Problem to solve:
Here is a block of entries. Write out its lines exactly, from the first through the one containing "(** C7 (code): the".
(Beginning of Material to process)
(** For an HMAC algorithm, a secret free of asymmetric-key markers and
    claims holding no [datetime] except under [exp], [jwt.encode] does not
    raise: the token service issues the token of [create_access_token]. *)
Lemma issue_access_token_ok (settings : Settings) (c : dict) (ttl : option Z)
    (now_us : Z) :
  In (algorithm settings) hmac_algorithms ->
  existsb (str_contains (secret_key settings)) hmac_invalid_strings = false ->
  forallb (fun kv => String.eqb (fst kv) "exp" || negb (is_datetime (snd kv))) c = true ->
  issue_access_token settings c ttl now_us = Ok (create_access_token settings c ttl now_us).
Proof.
  intros Halg Hkey Hc.
  unfold issue_access_token, create_access_token, jwt_encode_checked, jwt_encode_error.
  assert (Hh : existsb (String.eqb (algorithm settings)) hmac_algorithms = true).
  { apply existsb_exists. exists (algorithm settings). split; [exact Halg|apply String.eqb_refl]. }
  assert (Hj : existsb (String.eqb (algorithm settings)) jws_algorithms = true).
  { unfold jws_algorithms. rewrite existsb_app, Hh. reflexivity. }
  rewrite Hj, Hh, Hkey. unfold access_token_claims.
  rewrite encode_no_datetime by (apply forallb_dict_set_exp; exact Hc).
  reflexivity.
Qed.



(** C7 (code): the server signs a token whose claims hold [nbf] set to
    [None] ([create_access_token({"sub": s, "nbf": None})], for every
    subject, ttl and configuration with an HMAC algorithm and a plain
    secret); [decode_token] on it, at any time, raises the [TypeError] of
    python-jose's [int(None)], which its [except JWTError] does not catch,
    instead of returning the claims or [None]. *)
Theorem decode_token_null_nbf_raises (settings : Settings) (s : string)
    (ttl : option Z) (now_us v : Z) :
  In (algorithm settings) hmac_algorithms ->
  existsb (str_contains (secret_key settings)) hmac_invalid_strings = false ->
  json_loads_fails_at_start (secret_key settings) = true ->
  exists tok,
    issue_access_token settings [("sub", JStr s); ("nbf", JNull)] ttl now_us = Ok tok
    /\ decode_token settings tok v
       = Raise (TypeError "int() argument must be a string, a bytes-like object or a real number, not 'NoneType'").
Proof.
  intros Halg Hkey _.
  rewrite (issue_access_token_ok settings [("sub", JStr s); ("nbf", JNull)] ttl now_us Halg Hkey eq_refl).
  eexists. split; [reflexivity|].
  destruct (create_access_token_shape settings [("sub", JStr s); ("nbf", JNull)] ttl now_us)
    as (x & cl & -> & Hget & _).
  unfold decode_token. rewrite jwt_decode_own.
  unfold validate_claims, validate_iat, validate_nbf.
  rewrite !Hget. reflexivity.
Qed.

(* ------------------------------------------------------------------ *)
(** ** Lookups in a well-formed store *)

Lemma NoDup_map_inj {A B} (f : A -> B) (l : list A) (x y : A) :
  NoDup (map f l) -> In x l -> In y l -> f x = f y -> x = y.
Proof.
  induction l as [|a l IH]; simpl; [tauto|].
  intros Hnd Hx Hy Hf. inversion Hnd as [|? ? Hnin Hnd']; subst.
  destruct Hx as [<-|Hx], Hy as [<-|Hy]; auto.
  - exfalso. apply Hnin. rewrite Hf. now apply in_map.
  - exfalso. apply Hnin. rewrite <- Hf. now apply in_map.
Qed.

Lemma scalar_one_or_none_some (p : User -> bool) (l : list User) (u : User) :
  scalar_one_or_none (filter p l) = Ok (Some u) -> In u l /\ p u = true.
Proof.
  unfold scalar_one_or_none. intros H.
  destruct (filter p l) as [|x [|y r]] eqn:E; try discriminate.
  inversion H; subst. apply filter_In. rewrite E. now left.
Qed.

Lemma scalar_one_or_none_none (p : User -> bool) (l : list User) :
  scalar_one_or_none (filter p l) = Ok None -> forall v, In v l -> p v = false.
Proof.
  unfold scalar_one_or_none. intros H v Hv.
  destruct (filter p l) as [|x [|y r]] eqn:E; try discriminate.
  destruct (p v) eqn:Hp; [|reflexivity].
  assert (In v (filter p l)) by (apply filter_In; auto). rewrite E in H0. destruct H0.
Qed.

Lemma filter_unique (p : User -> bool) (f : User -> Z) (l : list User) (u : User) :
  NoDup (map f l) -> In u l -> p u = true ->
  (forall v, In v l -> p v = true -> f v = f u) ->
  filter p l = [u].
Proof.
  induction l as [|a l IH]; simpl; [tauto|].
  intros Hnd Hu Hp Hall. inversion Hnd as [|? ? Hnin Hnd']; subst.
  destruct Hu as [<-|Hu].
  - rewrite Hp. f_equal.
    destruct (filter p l) as [|b r] eqn:E; [reflexivity|].
    exfalso. assert (Hb : In b (filter p l)) by (rewrite E; now left).
    apply filter_In in Hb as [Hb Hpb].
    apply Hnin. rewrite <- (Hall b (or_intror Hb) Hpb). now apply in_map.
  - destruct (p a) eqn:Ha.
    + exfalso. apply Hnin. rewrite (Hall a (or_introl eq_refl) Ha). now apply in_map.
    + apply IH; auto.
Qed.

Lemma filter_none (p : User -> bool) (l : list User) :
  (forall v, In v l -> p v = false) -> scalar_one_or_none (filter p l) = Ok None.
Proof.
  intros H. replace (filter p l) with (@nil User); [reflexivity|].
  induction l as [|a l IH]; simpl; [reflexivity|].
  rewrite (H a (or_introl eq_refl)). apply IH. intros v Hv. apply H. now right.
Qed.

Lemma in_gids (l : list User) (x : string) :
  In x (gids l) <-> exists v, In v l /\ google_id v = Some x.
Proof.
  unfold gids. rewrite in_flat_map. split.
  - intros [v [Hv Hx]]. exists v. split; [exact Hv|].
    destruct (google_id v); simpl in Hx; [|destruct Hx].
    destruct Hx as [->|[]]; reflexivity.
  - intros [v [Hv Hx]]. exists v. rewrite Hx. split; [exact Hv|now left].
Qed.

Lemma opt_str_eqb_true (o : option string) (s : string) :
  opt_str_eqb o s = true <-> o = Some s.
Proof.
  destruct o as [x|]; simpl; [|split; discriminate].
  rewrite String.eqb_eq. split; congruence.
Qed.

(** In a well-formed store, the user holding a Google id is the one row the
    lookup by that id returns. *)
Lemma find_by_google_id_in (db : DB) (u : User) (g : string) :
  db_wf db -> In u (users db) -> google_id u = Some g ->
  find_by_google_id db g = Ok (Some u).
Proof.
  intros Hwf Hu Hg. unfold find_by_google_id.
  rewrite (filter_unique _ id _ u (wf_ids _ Hwf) Hu); [reflexivity| |].
  - now apply opt_str_eqb_true.
  - intros v Hv Hp. apply opt_str_eqb_true in Hp. f_equal.
    assert (Hn := wf_gids _ Hwf).
    clear -Hn Hu Hv Hg Hp. induction (users db) as [|a l IH]; [destruct Hu|].
    unfold gids in Hn; simpl in Hn. fold (gids l) in Hn.
    destruct Hu as [<-|Hu], Hv as [<-|Hv]; auto.
    + exfalso. rewrite Hg in Hn. inversion Hn; subst.
      apply H1, in_gids. eauto.
    + exfalso. rewrite Hp in Hn. inversion Hn; subst.
      apply H1, in_gids. eauto.
    + apply IH; auto. now apply NoDup_app_remove_l in Hn.
Qed.

Lemma find_by_email_in (db : DB) (u : User) :
  db_wf db -> In u (users db) -> find_by_email db (email u) = Ok (Some u).
Proof.
  intros Hwf Hu. unfold find_by_email.
  rewrite (filter_unique _ id _ u (wf_ids _ Hwf) Hu); [reflexivity| |].
  - apply String.eqb_refl.
  - intros v Hv Hp. apply String.eqb_eq in Hp. f_equal.
    exact (NoDup_map_inj email _ v u (wf_emails _ Hwf) Hv Hu Hp).
Qed.

(* ------------------------------------------------------------------ *)
(** ** Writes preserve the table constraints *)

Definition upd (u' : User) (v : User) : User :=
  if Z.eqb (id v) (id u') then u' else v.

Lemma map_upd_fresh (u' : User) (l : list User) :
  ~ In (id u') (map id l) -> map (upd u') l = l.
Proof.
  induction l as [|a l IH]; simpl; [reflexivity|].
  intros Hn. unfold upd at 1.
  replace (Z.eqb (id a) (id u')) with false
    by (symmetry; apply Z.eqb_neq; intros E; apply Hn; now left).
  f_equal. apply IH. tauto.
Qed.

Lemma NoDup_app_disjoint {A} (l1 l2 : list A) (x : A) :
  NoDup (l1 ++ l2) -> In x l1 -> ~ In x l2.
Proof.
  induction l1 as [|a l1 IH]; simpl; [tauto|].
  intros Hnd [<-|Hx] Hx2; inversion Hnd as [|? ? Hnin Hnd']; subst.
  - apply Hnin. apply in_app_iff. now right.
  - exact (IH Hnd' Hx Hx2).
Qed.

Lemma gids_map_upd (l : list User) (u u' : User) (g : string) :
  NoDup (map id l) -> In u l -> id u' = id u -> google_id u' = Some g ->
  (forall v, In v l -> google_id v <> Some g) ->
  NoDup (gids l) -> NoDup (gids (map (upd u') l)).
Proof.
  induction l as [|a l IH]; intros Hi Hu Hid Hg Hfresh Hgi; [destruct Hu|].
  simpl in Hi. inversion Hi as [|? ? Hnin Hi']; subst.
  unfold gids in *; simpl in *. fold (gids l) in *. fold (gids (map (upd u') l)).
  unfold upd at 1. destruct (Z.eqb (id a) (id u')) eqn:E.
  - apply Z.eqb_eq in E. rewrite map_upd_fresh by congruence.
    rewrite Hg. simpl. constructor.
    + intros Hin. apply in_gids in Hin as [w [Hw Hwg]].
      exact (Hfresh w (or_intror Hw) Hwg).
    + now apply NoDup_app_remove_l in Hgi.
  - destruct Hu as [<-|Hu]; [apply Z.eqb_neq in E; congruence|].
    apply NoDup_app.
    + now apply NoDup_app_remove_r in Hgi.
    + apply IH; auto. now apply NoDup_app_remove_l in Hgi.
    + intros x Hx Hx'. apply in_gids in Hx' as [w [Hw Hwx]].
      apply in_map_iff in Hw as [w0 [<- Hw0]].
      assert (Hax : google_id a = Some x).
      { destruct (google_id a); simpl in Hx; [|destruct Hx].
        destruct Hx as [->|[]]; reflexivity. }
      unfold upd in Hwx. destruct (Z.eqb (id w0) (id u')).
      * apply (Hfresh a (or_introl eq_refl)). congruence.
      * apply (NoDup_app_disjoint _ _ x Hgi Hx).
        apply in_gids. eauto.
Qed.

Lemma db_update_wf (db : DB) (u u' : User) (g : string) :
  db_wf db -> In u (users db) -> id u' = id u -> email u' = email u ->
  google_id u' = Some g ->
  (forall v, In v (users db) -> google_id v <> Some g) ->
  db_wf (db_update db u') /\ In u' (users (db_update db u'))
  /\ length (users (db_update db u')) = length (users db).
Proof.
  intros Hwf Hu Hid Hem Hg Hfresh.
  assert (Hsame : forall v, In v (users db) -> id v = id u' -> v = u).
  { intros v Hv E. apply (NoDup_map_inj id (users db)); auto using wf_ids. congruence. }
  assert (Hids : map id (map (upd u') (users db)) = map id (users db)).
  { rewrite map_map. apply map_ext. intros v. unfold upd.
    destruct (Z.eqb (id v) (id u')) eqn:E; [apply Z.eqb_eq in E; congruence|reflexivity]. }
  assert (Hems : map email (map (upd u') (users db)) = map email (users db)).
  { rewrite map_map. apply map_ext_in. intros v Hv. unfold upd.
    destruct (Z.eqb (id v) (id u')) eqn:E; [|reflexivity].
    apply Z.eqb_eq in E. rewrite (Hsame v Hv E). congruence. }
  unfold db_update; simpl. fold (upd u').
  split; [|split].
  - destruct Hwf as [Hi He Hgi Hn]. constructor; simpl.
    + now rewrite Hids.
    + now rewrite Hems.
    + apply (gids_map_upd _ u u' g); auto.
    + rewrite Forall_map. eapply Forall_impl; [|exact Hn].
      intros v Hv. unfold upd. destruct (Z.eqb (id v) (id u')) eqn:E; [|exact Hv].
      apply Z.eqb_eq in E. congruence.
  - apply in_map_iff. exists u. split; [|exact Hu].
    unfold upd. now rewrite Hid, Z.eqb_refl.
  - apply length_map.
Qed.

Lemma db_insert_wf (db : DB) (w : User) (g : string) :
  db_wf db -> id w = next_id db -> google_id w = Some g ->
  (forall v, In v (users db) -> google_id v <> Some g /\ email v <> email w) ->
  db_wf {| users := users db ++ [w]; next_id := (next_id db + 1)%Z |}.
Proof.
  intros [Hi He Hgi Hn] Hid Hg Hfresh. constructor; simpl.
  - rewrite map_app. apply NoDup_app; [exact Hi|repeat constructor; simpl; tauto|].
    intros x Hx [<-|[]]. apply in_map_iff in Hx as [v [Hv Hvx]].
    rewrite Forall_forall in Hn. specialize (Hn v Hvx). lia.
  - rewrite map_app. apply NoDup_app; [exact He|repeat constructor; simpl; tauto|].
    intros x Hx [<-|[]]. apply in_map_iff in Hx as [v [Hv Hvx]].
    exact (proj2 (Hfresh v Hvx) Hv).
  - unfold gids. rewrite flat_map_app. simpl. rewrite Hg. simpl. fold (gids (users db)).
    apply NoDup_app; [exact Hgi|repeat constructor; simpl; tauto|].
    intros x Hx [<-|[]]. apply in_gids in Hx as [v [Hv Hvx]].
    exact (proj1 (Hfresh v Hv) Hvx).
  - apply Forall_app. split.
    + eapply Forall_impl; [|exact Hn]. simpl. intros v Hv. lia.
    + constructor; [simpl; lia|constructor].
Qed.

Lemma opt_str_eqb_false (o : option string) (s : string) :
  opt_str_eqb o s = false -> o <> Some s.
Proof.
  intros H E. apply opt_str_eqb_true in E. congruence.
Qed.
(End of Material to process)
Solution for this task:
(** For an HMAC algorithm, a secret free of asymmetric-key markers and
    claims holding no [datetime] except under [exp], [jwt.encode] does not
    raise: the token service issues the token of [create_access_token]. *)
Lemma issue_access_token_ok (settings : Settings) (c : dict) (ttl : option Z)
    (now_us : Z) :
  In (algorithm settings) hmac_algorithms ->
  existsb (str_contains (secret_key settings)) hmac_invalid_strings = false ->
  forallb (fun kv => String.eqb (fst kv) "exp" || negb (is_datetime (snd kv))) c = true ->
  issue_access_token settings c ttl now_us = Ok (create_access_token settings c ttl now_us).
Proof.
  intros Halg Hkey Hc.
  unfold issue_access_token, create_access_token, jwt_encode_checked, jwt_encode_error.
  assert (Hh : existsb (String.eqb (algorithm settings)) hmac_algorithms = true).
  { apply existsb_exists. exists (algorithm settings). split; [exact Halg|apply String.eqb_refl]. }
  assert (Hj : existsb (String.eqb (algorithm settings)) jws_algorithms = true).
  { unfold jws_algorithms. rewrite existsb_app, Hh. reflexivity. }
  rewrite Hj, Hh, Hkey. unfold access_token_claims.
  rewrite encode_no_datetime by (apply forallb_dict_set_exp; exact Hc).
  reflexivity.
Qed.



(** C7 (code): the server signs a token whose claims hold [nbf] set to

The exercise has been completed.